TEMPO.CO, Jakarta - Kepala Divisi Humas Mabes Polri Inspektur Jenderal Anton Charliyan menekankan surat edaran (SE) terkait dengan ujaran kebencian di media sosial untuk mencegah konflik tak terulang. Salah satu konflik masyarakat, yang antara lain dipicu oleh ujaran kebencian itu, adalah kerusuhan di Tolikara dan Aceh Singkil.
Menurut Anton, kepolisian mengakui surat edaran itu dibuat dengan dasar bahwa penyebaran benih-benih kebencian dianggap sebagai pemicu konflik. "Dasar dan urgensinya adalah dari dua peristiwa yang terjadi paling dekat, yakni peristiwa di Tolikara dan Aceh Singkil," kata Anton di Ruang Pers Divisi Humas Mabes Polri, Senin, 2 November 2015.
Kepolisian menemukan beberapa konflik yang terjadi berawal dari kata-kata yang kurang pantas dan menyinggung kelompok lain. Dicontohkan peristiwa di Aceh Singkil, polisi menilai peristiwa ini terjadi karena adanya penyebaran benih kebencian atau provokasi yang memicu amarah masyarakat.
Betul, kata Anton, bahwa penyebaran ujaran kebencian paling mudah dilakukan lewat dunia maya. Meski begitu, ia mengingatkan ujaran kebencian juga bisa disampaikan melalui media cetak, pamflet, orasi, bahkan pidato.
"Surat edaran tersebut mengingatkan kata dan bahasa yang merupakan cermin dari budaya. Tidak ada satu komunitas pun yang mengajarkan tentang kebencian.

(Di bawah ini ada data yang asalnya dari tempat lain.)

(* ===== verification/SqlParsing.v ===== *)
(** * The lexer: progress, termination and spans

    Every piece of the lexer passes over a prefix of the remaining text and
    moves the position by its bytes; a token takes at least one character, so
    one turn per character is enough. *)

From Stdlib Require Import Ascii String.
From S2P Require Import Prelude CoreTypes SqlAst SqlLexer SqlParser.

(** [moves self text self']: [self'] is [self] after [text]. *)
Definition moves (self : Lexer) (text : list Z) (self' : Lexer) : Prop :=
  lx_remaining self = text ++ lx_remaining self' ∧ lx_position self' = lx_position self + str_len text.

Lemma len_utf8_pos c : 1 ≤ len_utf8 c.
Proof. unfold len_utf8. repeat case_match; lia. Qed.

Lemma str_len_cons c l : str_len (c :: l) = len_utf8 c + str_len l.
Proof. done. Qed.

Lemma str_len_app l k : str_len (l ++ k) = str_len l + str_len k.
Proof. induction l as [|c l IH]; [done|]. cbn [app]. rewrite !str_len_cons, IH. lia. Qed.

Lemma str_len_nonneg l : 0 ≤ str_len l.
Proof. induction l as [|c l IH]; [done|]. rewrite str_len_cons. pose proof (len_utf8_pos c). lia. Qed.

Lemma str_len_pos l : l ≠ [] → 0 < str_len l.
Proof.
  destruct l as [|c l]; [done|]. intros _. rewrite str_len_cons. pose proof (len_utf8_pos c).
  pose proof (str_len_nonneg l). lia.
Qed.

Lemma moves_nil self : moves self [] self.
Proof. split; [done|]. cbn. lia. Qed.

Lemma moves_app a t b u c : moves a t b → moves b u c → moves a (t ++ u) c.
Proof.
  intros [H1 H2] [H3 H4]. split; [by rewrite H1, H3, app_assoc|]. rewrite H4, H2, str_len_app. lia.
Qed.

Lemma moves_cons c rest position t self :
  moves (mkLexer rest (position + len_utf8 c)) t self → moves (mkLexer (c :: rest) position) (c :: t) self.
Proof. intros [H1 H2]. cbn [lx_remaining lx_position] in *. split; cbn [lx_remaining lx_position]; [by rewrite H1|]. rewrite str_len_cons. lia. Qed.

Lemma moves_length a t b : moves a t b → (length (lx_remaining a) = length t + length (lx_remaining b))%nat.
Proof. intros [-> _]. apply length_app. Qed.

Lemma skip_moves self : ∃ t, moves self t (skip self) ∧ (lx_remaining self ≠ [] → t ≠ []).
Proof.
  destruct self as [[|c rest] position]; unfold skip, bump; cbn.
  - exists []. split; [apply moves_nil|done].
  - exists [c]. split; [|done]. apply moves_cons, moves_nil.
Qed.

Section Lexing.
Context `{UnicodeTables}.

Lemma lex_consume_moves e self b self' : lex_consume e self = (b, self') → ∃ t, moves self t self'.
Proof.
  unfold lex_consume. case_match; intros [= <- <-]; [|exists []; apply moves_nil].
  destruct (skip_moves self) as (t & ? & _). eauto.
Qed.

Lemma bump_while_moves p self t self' : bump_while p self = (t, self') → moves self t self'.
Proof.
  destruct self as [rest position]. unfold bump_while. cbn. revert position t self'.
  induction rest as [|c rest IH]; intros position t self'; cbn; [intros [= <- <-]; apply moves_nil|].
  destruct (p c); [|intros [= <- <-]; apply moves_nil].
  destruct (bump_while_from p rest (position + len_utf8 c)) as [t1 s1] eqn:E. intros [= <- <-].
  apply moves_cons. by apply IH.
Qed.

(** The text passed over satisfies [p] and the next character does not. *)
Lemma bump_while_spec p self t self' :
  bump_while p self = (t, self') → Forall (λ c, p c = true) t ∧ (∀ c, peek self' = Some c → p c = false).
Proof.
  destruct self as [rest position]. unfold bump_while. cbn. revert position t self'.
  induction rest as [|c rest IH]; intros position t self'; cbn; [by intros [= <- <-]|].
  destruct (p c) eqn:Hp; [|intros [= <- <-]; split; [done|]; cbn; congruence].
  destruct (bump_while_from p rest (position + len_utf8 c)) as [t1 s1] eqn:E. intros [= <- <-].
  destruct (IH _ _ _ E). split; [by constructor|done].
Qed.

Mari gunakan bahasa dan kata yang baik," kata Anton.
Sebelumnya, Kepala Polri Badrodin Haiti menandatangani Surat Edaran Nomor SE/6/X/2015 tentang Penanganan Ujaran Kebencian (hate speech) pada Kamis, 8 Oktober 2015. Beberapa latar belakang dari aturan ini ialah persoalan mengenai ujaran kebencian semakin mendapat perhatian masyarakat nasional dan internasional, seiring dengan meningkatnya kepedulian terhadap perlindungan atas HAM.
Ujaran kebencian yang dimaksud pada surat edaran ini sama dengan tindak pidana yang diatur dalam Kitab Undang-Undang Hukum Pidana (KUHP) dan ketentuan lainnya, yaitu penghinaan, pencemaran nama baik, penistaan, perbuatan tidak menyenangkan, memprovokasi, menghasut, dan menyebarkan berita bohong. Juga, semua tindakan yang bertujuan atau berdampak pada tindak diskriminasi, kekerasan, penghilangan nyawa, dan atau konflik sosial.
Ujaran kebencian yang diatur dalam surat ini termasuk melalui media orasi saat berkampanye, spanduk atau banner, media sosial, demonstrasi, ceramah keagamaan, media massa, dan pamflet.